EXERCISE OBJECTIVE ▸
Which of the lines below mention the word "duplicate"? Pull each one out.

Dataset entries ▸
***
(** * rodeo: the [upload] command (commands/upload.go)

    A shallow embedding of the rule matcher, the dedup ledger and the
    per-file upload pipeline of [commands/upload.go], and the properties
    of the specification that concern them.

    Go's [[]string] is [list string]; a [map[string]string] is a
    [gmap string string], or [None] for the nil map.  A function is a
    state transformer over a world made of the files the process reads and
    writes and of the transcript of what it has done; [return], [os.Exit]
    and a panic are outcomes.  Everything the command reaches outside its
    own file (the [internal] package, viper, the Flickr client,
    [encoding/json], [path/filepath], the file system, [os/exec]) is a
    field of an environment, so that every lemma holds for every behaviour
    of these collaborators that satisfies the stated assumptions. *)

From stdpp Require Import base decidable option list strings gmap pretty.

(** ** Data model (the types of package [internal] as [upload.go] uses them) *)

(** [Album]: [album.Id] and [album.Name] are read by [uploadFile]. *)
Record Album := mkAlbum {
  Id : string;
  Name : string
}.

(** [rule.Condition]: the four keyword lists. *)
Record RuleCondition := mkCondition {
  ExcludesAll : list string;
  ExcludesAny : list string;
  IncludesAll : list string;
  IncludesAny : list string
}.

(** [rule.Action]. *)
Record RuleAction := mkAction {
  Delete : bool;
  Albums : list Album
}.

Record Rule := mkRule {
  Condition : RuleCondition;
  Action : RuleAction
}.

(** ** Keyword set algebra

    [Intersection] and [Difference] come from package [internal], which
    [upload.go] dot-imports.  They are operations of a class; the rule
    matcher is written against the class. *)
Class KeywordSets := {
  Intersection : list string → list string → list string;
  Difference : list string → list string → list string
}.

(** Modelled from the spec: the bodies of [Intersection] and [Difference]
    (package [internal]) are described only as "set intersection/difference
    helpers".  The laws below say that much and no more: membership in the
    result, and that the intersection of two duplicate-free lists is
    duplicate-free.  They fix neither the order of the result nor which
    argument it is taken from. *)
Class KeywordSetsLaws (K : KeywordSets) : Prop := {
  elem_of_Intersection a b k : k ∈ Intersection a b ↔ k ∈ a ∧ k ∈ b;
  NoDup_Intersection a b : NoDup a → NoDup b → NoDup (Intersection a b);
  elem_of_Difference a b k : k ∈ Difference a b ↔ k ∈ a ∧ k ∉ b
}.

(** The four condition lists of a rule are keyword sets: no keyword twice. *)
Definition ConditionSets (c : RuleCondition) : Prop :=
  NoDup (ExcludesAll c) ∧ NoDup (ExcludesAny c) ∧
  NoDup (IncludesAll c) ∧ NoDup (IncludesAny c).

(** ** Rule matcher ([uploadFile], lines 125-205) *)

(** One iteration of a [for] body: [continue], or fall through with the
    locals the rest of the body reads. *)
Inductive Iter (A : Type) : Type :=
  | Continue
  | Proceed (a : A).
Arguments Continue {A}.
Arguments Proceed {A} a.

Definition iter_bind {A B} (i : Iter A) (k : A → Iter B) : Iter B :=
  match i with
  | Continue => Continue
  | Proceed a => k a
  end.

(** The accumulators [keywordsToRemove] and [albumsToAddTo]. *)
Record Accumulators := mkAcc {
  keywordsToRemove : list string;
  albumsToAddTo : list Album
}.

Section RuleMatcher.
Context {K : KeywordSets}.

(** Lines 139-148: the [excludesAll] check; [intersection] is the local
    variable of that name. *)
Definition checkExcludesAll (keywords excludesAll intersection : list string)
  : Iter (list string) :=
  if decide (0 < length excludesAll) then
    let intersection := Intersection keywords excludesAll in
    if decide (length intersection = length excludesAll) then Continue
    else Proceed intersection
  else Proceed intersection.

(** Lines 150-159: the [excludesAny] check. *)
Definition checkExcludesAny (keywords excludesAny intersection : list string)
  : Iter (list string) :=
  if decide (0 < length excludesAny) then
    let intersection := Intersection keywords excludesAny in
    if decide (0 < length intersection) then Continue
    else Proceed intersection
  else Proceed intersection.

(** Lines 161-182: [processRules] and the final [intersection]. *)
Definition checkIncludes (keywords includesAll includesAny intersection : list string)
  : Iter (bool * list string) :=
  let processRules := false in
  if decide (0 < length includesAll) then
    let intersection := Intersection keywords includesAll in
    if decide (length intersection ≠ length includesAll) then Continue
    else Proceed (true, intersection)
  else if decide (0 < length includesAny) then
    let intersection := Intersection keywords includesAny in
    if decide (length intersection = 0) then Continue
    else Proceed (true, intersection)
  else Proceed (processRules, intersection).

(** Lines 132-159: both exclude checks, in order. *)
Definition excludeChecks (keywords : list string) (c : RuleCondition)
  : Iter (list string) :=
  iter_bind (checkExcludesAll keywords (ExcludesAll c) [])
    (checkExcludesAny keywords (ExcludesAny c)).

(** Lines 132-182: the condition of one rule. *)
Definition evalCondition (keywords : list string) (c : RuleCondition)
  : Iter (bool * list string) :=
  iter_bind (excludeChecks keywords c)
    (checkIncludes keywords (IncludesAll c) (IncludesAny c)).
***
YOUR SOLUTION ▸
    result, and that the intersection of two duplicate-free lists is
    duplicate-free.  They fix neither the order of the result nor which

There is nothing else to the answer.